Она встала с постели и вынула из бельевого шкафа тщательно запрятанный там кошелечек, вышитый бисером, – в нем лежало все ее богатство.
– Возьми, – сказала она Фабрицио. – Но, ради бога, береги себя. Что будет с твоей несчастной матерью и со мной, если тебя убьют? А надеяться на успех Наполеона невозможно, бедный дружок мой: эти господа сумеют его погубить. Разве ты не слышал в Милане неделю тому назад рассказ о том, как его двадцать три раза пытались убить? Эти покушения были так хорошо обдуманы, что он уцелел только чудом. А ведь тогда он был всемогущ. Ты же знаешь, что наши враги только о том и думают, как бы избавиться от него. Франция впала в ничтожество после его изгнания.
Графиня говорила об участи, ожидавшей Наполеона, с глубоким волнением.
– Позволяя тебе отправиться к нему, я приношу ему в жертву самое дорогое для меня существо на свете, – сказала она.
Глаза Фабрицио наполнились слезами, он заплакал, обнимая графиню, но воля его ни на минуту не поколебалась. Он с горячностью изложил своему дорогому другу все причины, побудившие его принять такое решение; мы позволим себе смелость признать их весьма забавными.
– Вчера вечером, в шесть часов без семи минут, мы, как ты помнишь, прогуливались по платановой аллее на берегу озера, под Каза Соммарива, и шли по направлению к югу.

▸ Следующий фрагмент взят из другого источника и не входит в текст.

(* ===== verification/ReleaseTrust.v ===== *)
(** Keyrings of operational release keys: [kilogram-rollout/src/trust.rs].

    An offline trust root signs complete snapshots of the keys that may sign
    release policies.  A snapshot names its predecessor, keeps every key it had
    and may add keys and revoke keys, each at its own epoch.  [keyring_issue]
    and its callers make snapshots, [keyring_verify] and
    [keyring_verify_successor_of] accept them, and [authorize_policy_signer]
    turns a key of a snapshot into the authority of a policy. *)

From stdpp Require Import base tactics list numbers strings.
From Stdlib Require Import Strings.Byte.
From S2P Require Import Prelude Crypto Postcard Rollout.

#[local] Set Primitive Projections.

(** * Constants and errors *)

Definition KEYRING_VERSION : byte := x01.
Definition KEYRING_SIGNATURE_DOMAIN : bytes := b_str "kilogram:rollout:keyring-signature:v1" ++ [x00].
Definition KEYRING_ID_DOMAIN : bytes := b_str "kilogram:rollout:keyring-id:v1" ++ [x00].
Definition SIGNING_KEY_ID_DOMAIN : bytes := b_str "kilogram:rollout:signing-key-id:v1" ++ [x00].
Definition MAX_RELEASE_SIGNING_KEYS : usize := 8.
Definition MAX_SIGNED_RELEASE_KEYRING_BYTES : usize := 4096.

Inductive ReleaseTrustError :=
| InvalidTrustRoot
| InvalidSigningKey
| EmptySigningPermissions
| KeyringLength (n : usize)
| KeyringVersion (v : byte)
| KeyringCodec
| NonCanonicalKeyring
| InvalidKeyringSignature
| KeyringAuthorization
| ZeroKeyringEpoch
| InvalidKeyringGenesis
| KeyringEpochOverflow
| KeyringEpochGap (expected found : u64)
| PreviousKeyringMismatch
| SigningKeyCount (n : usize)
| SigningKeysNotStrictlyOrdered
| SigningKeyIdMismatch
| SigningKeyRemoved
| SigningKeyMutated
| InvalidKeyIntroduction
| InvalidRevocationEpoch
| InvalidRevocationTransition
| NoActiveContainmentKey
| UnknownRevocationTarget
| AlreadyRevoked
| DuplicateSigningKey
| UnknownSigningKey
| RevokedSigningKey
| SigningPurposeDenied
| ReleaseAuthority (e : RolloutError).

(** * Data *)

(** [ReleaseTrustRoot], [ReleaseKeyringId] and [ReleaseSigningKeyId] wrap
    32 bytes; identifiers are ordered bytewise. *)
Abbreviation ReleaseTrustRoot := (arr 32).
Abbreviation ReleaseKeyringId := (arr 32).
Abbreviation ReleaseSigningKeyId := (arr 32).

Record ReleaseSigningPermissions := {
  normal_policy : bool;
  containment_policy : bool
}.

Definition NORMAL_AND_CONTAINMENT : ReleaseSigningPermissions :=
  {| normal_policy := true; containment_policy := true |}.
Definition CONTAINMENT_ONLY : ReleaseSigningPermissions :=
  {| normal_policy := false; containment_policy := true |}.

Inductive ReleasePolicyPurpose := PurposeNormal | PurposeContainment.

Record ReleaseSigningKeySpec := {
  spec_public_key : arr 32;
  spec_permissions : ReleaseSigningPermissions
}.

Record ReleaseSigningKeyCertificate := {
  kc_key_id : ReleaseSigningKeyId;
  kc_public_key : arr 32;
  kc_permissions : ReleaseSigningPermissions;
  kc_introduced : u64;
  kc_revoked : option u64
}.

Record ReleaseKeyringContent := {
  kr_version : byte;
  kr_epoch : u64;
  kr_previous : option ReleaseKeyringId;
  kr_keys : list ReleaseSigningKeyCertificate
}.

(** [SignedReleaseKeyring] and its wire form have the same fields. *)
Record SignedReleaseKeyring := {
  keyring_content : ReleaseKeyringContent;
  keyring_signature : bytes
}.

#[export] Instance ReleaseSigningPermissions_eq_dec : EqDecision ReleaseSigningPermissions.
Proof. solve_decision. Defined.
#[export] Instance ReleasePolicyPurpose_eq_dec : EqDecision ReleasePolicyPurpose.
Proof. solve_decision. Defined.
#[export] Instance ReleaseSigningKeyCertificate_eq_dec : EqDecision ReleaseSigningKeyCertificate.
Proof. solve_decision. Defined.
#[export] Instance ReleaseKeyringContent_eq_dec : EqDecision ReleaseKeyringContent.
Proof. solve_decision. Defined.
#[export] Instance SignedReleaseKeyring_eq_dec : EqDecision SignedReleaseKeyring.
Proof. solve_decision. Defined.

(** [postcard] at the types of a keyring. *)
Class TrustPostcard := {
  pc_keyring_content :: Postcard ReleaseKeyringContent;
  pc_keyring :: Postcard SignedReleaseKeyring
}.

(** * Certificates *)

Definition permissions_validate (p : ReleaseSigningPermissions) : result ReleaseTrustError unit :=
  fail_if (negb p.(normal_policy) && negb p.(containment_policy)) EmptySigningPermissions.

Definition is_active_at (c : ReleaseSigningKeyCertificate) (epoch : u64) : bool :=
  (uint_val c.(kc_introduced) <=? uint_val epoch)%N
  && match c.(kc_revoked) with
     | None => true
     | Some revoked => (uint_val epoch <? uint_val revoked)%N
     end.

(** What a purpose asks of the permissions. *)
Definition permits (p : ReleaseSigningPermissions) (purpose : ReleasePolicyPurpose) : bool :=
  match purpose with
  | PurposeNormal => p.(normal_policy)
  | PurposeContainment => p.(containment_policy)
  end.

Definition with_revoked (c : ReleaseSigningKeyCertificate) (epoch : u64) : ReleaseSigningKeyCertificate := {|
  kc_key_id := c.(kc_key_id); kc_public_key := c.(kc_public_key); kc_permissions := c.(kc_permissions);
  kc_introduced := c.(kc_introduced); kc_revoked := Some epoch
|}.

(** The body of the loop over the revocations: the first certificate with the
    identifier is revoked. *)
Fixpoint revoke_key (epoch : u64) (revoked : ReleaseSigningKeyId)
    (certificates : list ReleaseSigningKeyCertificate)
  : result ReleaseTrustError (list ReleaseSigningKeyCertificate) :=
  match certificates with
  | [] => Err UnknownRevocationTarget
  | c :: rest =>
      if bool_decide (c.(kc_key_id) = revoked) then
        match c.(kc_revoked) with
        | Some _ => Err AlreadyRevoked
        | None => Ok (with_revoked c epoch :: rest)
        end
      else
        let? rest := revoke_key epoch revoked rest in
        Ok (c :: rest)
  end.

Section operations.
Context `{Ed25519, Sha256, TrustPostcard}.

Definition trust_root_from_bytes (bs : arr 32) : result ReleaseTrustError ReleaseTrustRoot :=
  fail_if (negb (verifying_key_ok bs)) InvalidTrustRoot ;?
  Ok bs.

Definition key_id_from_public_key (public_key : arr 32) : result ReleaseTrustError ReleaseSigningKeyId :=
  fail_if (negb (verifying_key_ok public_key)) InvalidSigningKey ;?
  Ok (sha256 (SIGNING_KEY_ID_DOMAIN ++ arr_bytes public_key)).

Definition spec_from_signing_key (signing_key : arr 32) (permissions : ReleaseSigningPermissions)
  : ReleaseSigningKeySpec :=
  {| spec_public_key := verifying_key_of signing_key; spec_permissions := permissions |}.

Definition certificate_from_spec (spec : ReleaseSigningKeySpec) (epoch : u64)
  : result ReleaseTrustError ReleaseSigningKeyCertificate :=
  permissions_validate spec.(spec_permissions) ;?
  let? key_id := key_id_from_public_key spec.(spec_public_key) in
  Ok {| kc_key_id := key_id; kc_public_key := spec.(spec_public_key);
        kc_permissions := spec.(spec_permissions);
        kc_introduced := epoch; kc_revoked := None |}.

(** * Keyrings *)

(** The body of the loop over the certificates; the state is the previous
    identifier and whether an active containment key was seen. *)
Definition validate_certificate (epoch : u64) (c : ReleaseSigningKeyCertificate)
    (state : option ReleaseSigningKeyId * bool)
  : result ReleaseTrustError (option ReleaseSigningKeyId * bool) :=
  let '(previous_id, active_containment_key) := state in
  permissions_validate c.(kc_permissions) ;?
  let? expected_id := key_id_from_public_key c.(kc_public_key) in
  fail_if (negb (bool_decide (c.(kc_key_id) = expected_id))) SigningKeyIdMismatch ;?
  fail_if (match previous_id with Some previous => ord_geb previous expected_id | None => false end)
    SigningKeysNotStrictlyOrdered ;?
  fail_if ((uint_val c.(kc_introduced) =? 0) || (uint_val epoch <? uint_val c.(kc_introduced)))%N
    InvalidKeyIntroduction ;?
  fail_if (match c.(kc_revoked) with
           | Some revoked => (uint_val revoked <? uint_val c.(kc_introduced))
                             || (uint_val epoch <? uint_val revoked)
           | None => false
           end)%N InvalidRevocationEpoch ;?
  Ok (Some expected_id,
      if is_active_at c epoch && c.(kc_permissions).(containment_policy) then true
      else active_containment_key).

Definition validate_keyring_content (content : ReleaseKeyringContent) : result ReleaseTrustError unit :=
  fail_if (negb (bool_decide (content.(kr_version) = KEYRING_VERSION)))
    (KeyringVersion content.(kr_version)) ;?
  fail_if (uint_val content.(kr_epoch) =? 0)%N ZeroKeyringEpoch ;?
  fail_if (negb (Bool.eqb (uint_val content.(kr_epoch) =? 1)%N
                     (match content.(kr_previous) with None => true | Some _ => false end)))
    InvalidKeyringGenesis ;?
  fail_if ((len content.(kr_keys) =? 0) || (MAX_RELEASE_SIGNING_KEYS <? len content.(kr_keys)))%N
    (SigningKeyCount (len content.(kr_keys))) ;?
  let? (_, active_containment_key) :=
    try_fold (validate_certificate content.(kr_epoch)) content.(kr_keys) (None, false) in
  fail_if (negb active_containment_key) NoActiveContainmentKey.

Definition keyring_signing_bytes (content : ReleaseKeyringContent) : result ReleaseTrustError bytes :=
  let? encoded := ok_or (to_allocvec content) KeyringCodec in
  Ok (KEYRING_SIGNATURE_DOMAIN ++ encoded).

Definition keyring_verify (k : SignedReleaseKeyring) (trust_root : ReleaseTrustRoot)
  : result ReleaseTrustError unit :=
  validate_keyring_content k.(keyring_content) ;?
  fail_if (negb (signature_ok k.(keyring_signature))) InvalidKeyringSignature ;?
  fail_if (negb (verifying_key_ok trust_root)) InvalidTrustRoot ;?
  let? message := keyring_signing_bytes k.(keyring_content) in
  fail_if (negb (verify_strict trust_root message k.(keyring_signature))) KeyringAuthorization.

Definition keyring_encode (k : SignedReleaseKeyring) : result ReleaseTrustError bytes :=
  validate_keyring_content k.(keyring_content) ;?
  let? encoded := ok_or (to_allocvec k) KeyringCodec in
  fail_if ((len encoded =? 0) || (MAX_SIGNED_RELEASE_KEYRING_BYTES <? len encoded))%N
    (KeyringLength (len encoded)) ;?
  Ok encoded.

Definition keyring_decode_and_verify (encoded : bytes) (trust_root : ReleaseTrustRoot)
  : result ReleaseTrustError SignedReleaseKeyring :=
  fail_if ((len encoded =? 0) || (MAX_SIGNED_RELEASE_KEYRING_BYTES <? len encoded))%N
    (KeyringLength (len encoded)) ;?
  let? keyring := ok_or (from_bytes encoded) KeyringCodec in
  keyring_verify keyring trust_root ;?
  let? again := keyring_encode keyring in
  fail_if (negb (bool_decide (again = encoded))) NonCanonicalKeyring ;?
  Ok keyring.

Definition keyring_id (k : SignedReleaseKeyring) : result ReleaseTrustError ReleaseKeyringId :=
  let? encoded := keyring_encode k in
  Ok (sha256 (KEYRING_ID_DOMAIN ++ encoded)).

(** The bodies of the two loops of the successor check. *)
Definition successor_keeps (content : ReleaseKeyringContent) (old : ReleaseSigningKeyCertificate)
  : result ReleaseTrustError unit :=
  let? candidate := ok_or (List.find (fun candidate => bool_decide (candidate.(kc_key_id) = old.(kc_key_id)))
                             content.(kr_keys)) SigningKeyRemoved in
  fail_if (negb (bool_decide (candidate.(kc_public_key) = old.(kc_public_key)))
           || negb (bool_decide (candidate.(kc_permissions) = old.(kc_permissions)))
           || negb (u64_eqb candidate.(kc_introduced) old.(kc_introduced)))
    SigningKeyMutated ;?
  match old.(kc_revoked), candidate.(kc_revoked) with
  | Some old_epoch, Some candidate_epoch =>
      fail_if (negb (u64_eqb old_epoch candidate_epoch)) InvalidRevocationTransition
  | None, None => Ok tt
  | None, Some candidate_epoch =>
      fail_if (negb (u64_eqb candidate_epoch content.(kr_epoch))) InvalidRevocationTransition
  | Some _, None => Err InvalidRevocationTransition
  end.

Definition successor_introduces (content previous : ReleaseKeyringContent)
    (candidate : ReleaseSigningKeyCertificate) : result ReleaseTrustError unit :=
  fail_if (forallb (fun old => negb (bool_decide (old.(kc_key_id) = candidate.(kc_key_id))))
             previous.(kr_keys)
           && (negb (u64_eqb candidate.(kc_introduced) content.(kr_epoch))
               || match candidate.(kc_revoked) with Some _ => true | None => false end))
    InvalidKeyIntroduction.

Definition keyring_verify_successor_of (k previous : SignedReleaseKeyring)
  : result ReleaseTrustError unit :=
  let content := k.(keyring_content) in
  let? expected := ok_or (u64_checked_add previous.(keyring_content).(kr_epoch) (as_u64 1))
    KeyringEpochOverflow in
  fail_if (negb (u64_eqb content.(kr_epoch) expected))
    (KeyringEpochGap expected content.(kr_epoch)) ;?
  let? previous_id := keyring_id previous in
  fail_if (negb (bool_decide (content.(kr_previous) = Some previous_id))) PreviousKeyringMismatch ;?
  try_for (successor_keeps content) previous.(keyring_content).(kr_keys) ;?
  try_for (successor_introduces content previous.(keyring_content)) content.(kr_keys).

Definition keyring_issue (trust_root : arr 32) (epoch : u64) (previous : option ReleaseKeyringId)
    (signing_keys : list ReleaseSigningKeyCertificate) : result ReleaseTrustError SignedReleaseKeyring :=
  let content := {|
    kr_version := KEYRING_VERSION; kr_epoch := epoch; kr_previous := previous;
    kr_keys := sort_by_key kc_key_id signing_keys
  |} in
  validate_keyring_content content ;?
  let? message := keyring_signing_bytes content in
  let keyring := {| keyring_content := content;
                    keyring_signature := arr_bytes (sign trust_root message) |} in
  let? root := trust_root_from_bytes (verifying_key_of trust_root) in
  keyring_verify keyring root ;?
  Ok keyring.

Definition keyring_issue_genesis (trust_root : arr 32) (signing_keys : list ReleaseSigningKeySpec)
  : result ReleaseTrustError SignedReleaseKeyring :=
  let? certificates := try_map (fun spec => certificate_from_spec spec (as_u64 1)) signing_keys in
  keyring_issue trust_root (as_u64 1) None certificates.

(** The body of the loop over the additions. *)
Definition add_key (epoch : u64) (spec : ReleaseSigningKeySpec)
    (certificates : list ReleaseSigningKeyCertificate)
  : result ReleaseTrustError (list ReleaseSigningKeyCertificate) :=
  let? certificate := certificate_from_spec spec epoch in
  fail_if (existsb (fun known => bool_decide (known.(kc_key_id) = certificate.(kc_key_id))) certificates)
    DuplicateSigningKey ;?
  Ok (certificates ++ [certificate]).

Definition keyring_issue_successor (trust_root : arr 32) (previous : SignedReleaseKeyring)
    (additions : list ReleaseSigningKeySpec) (revocations : list ReleaseSigningKeyId)
  : result ReleaseTrustError SignedReleaseKeyring :=
  let? root := trust_root_from_bytes (verifying_key_of trust_root) in
  keyring_verify previous root ;?
  let? epoch := ok_or (u64_checked_add previous.(keyring_content).(kr_epoch) (as_u64 1))
    KeyringEpochOverflow in
  let? certificates := try_fold (revoke_key epoch) revocations previous.(keyring_content).(kr_keys) in
  let? certificates := try_fold (add_key epoch) additions certificates in
  let? previous_id := keyring_id previous in
  keyring_issue trust_root epoch (Some previous_id) certificates.

Definition authorize_policy_signer (k : SignedReleaseKeyring) (key_id : ReleaseSigningKeyId)
    (purpose : ReleasePolicyPurpose) : result ReleaseTrustError ReleasePolicyAuthority :=
  let? certificate := ok_or (List.find (fun candidate => bool_decide (candidate.(kc_key_id) = key_id))
                               k.(keyring_content).(kr_keys)) UnknownSigningKey in
  fail_if (negb (is_active_at certificate k.(keyring_content).(kr_epoch))) RevokedSigningKey ;?
  fail_if (negb (permits certificate.(kc_permissions) purpose)) SigningPurposeDenied ;?
  map_err ReleaseAuthority (authority_from_bytes certificate.(kc_public_key)).

End operations.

Как раз в это время я заметил вдалеке ту лодку, что плыла со стороны Комо и везла нам великую весть. Я смотрел на лодку, совсем не думая об императоре, только завидовал судьбе тех людей, которые могут путешествовать, и вдруг я почувствовал глубокое волнение. Лодка причалила, агент отца что-то тихо сказал ему, отец вдруг побледнел, отвел нас в сторону и сообщил нам ужасную новость. Я отвернулся и стал смотреть на озеро только для того, чтобы скрыть слезы радости, хлынувшие из моих глаз. И вдруг на огромной высоте – и притом с правой стороны – я увидел орла, птицу Наполеона; орел величественно летел по направлению к Швейцарии, а значит, к Парижу. И я сейчас же сказал себе: «Я тоже пересеку Швейцарию с быстротою орла, я присоединюсь к этому великому человеку и принесу ему то немногое, что могу дать ему, – поддержку моей слабой руки. Он хотел дать нам родину, он любил моего дядю!» Когда орел еще не совсем скрылся из виду, у меня вдруг почему-то высохли слезы, и вот тебе доказательство, что эта мысль была ниспослана мне свыше: лишь только я безотчетно принял решение, в тот же миг я увидел, какими способами можно осуществить его. И мгновенно вся печаль, которая, ты знаешь это, отравляет мне жизнь, особенно в воскресные дни, исчезла, словно ее развеяло дыхание божества. Перед моими глазами встал великий образ: Италия поднимается из того болота, в которое погрузили ее немцы; она простирает свои израненные руки, еще окованные цепями, к своему королю и освободителю[8 - Эти патетические слова передают прозой строфы стихов знаменитого Монти. – Примеч. автора.]. И я сказал себе мысленно: «Я, доселе безвестный сын нашей многострадальной матери, пойду, чтобы победить или умереть вместе с человеком, отмеченным судьбою и пожелавшим смыть с нас презрение, с которым смотрят на нас даже самые подлые, самые порабощенные обитатели Европы».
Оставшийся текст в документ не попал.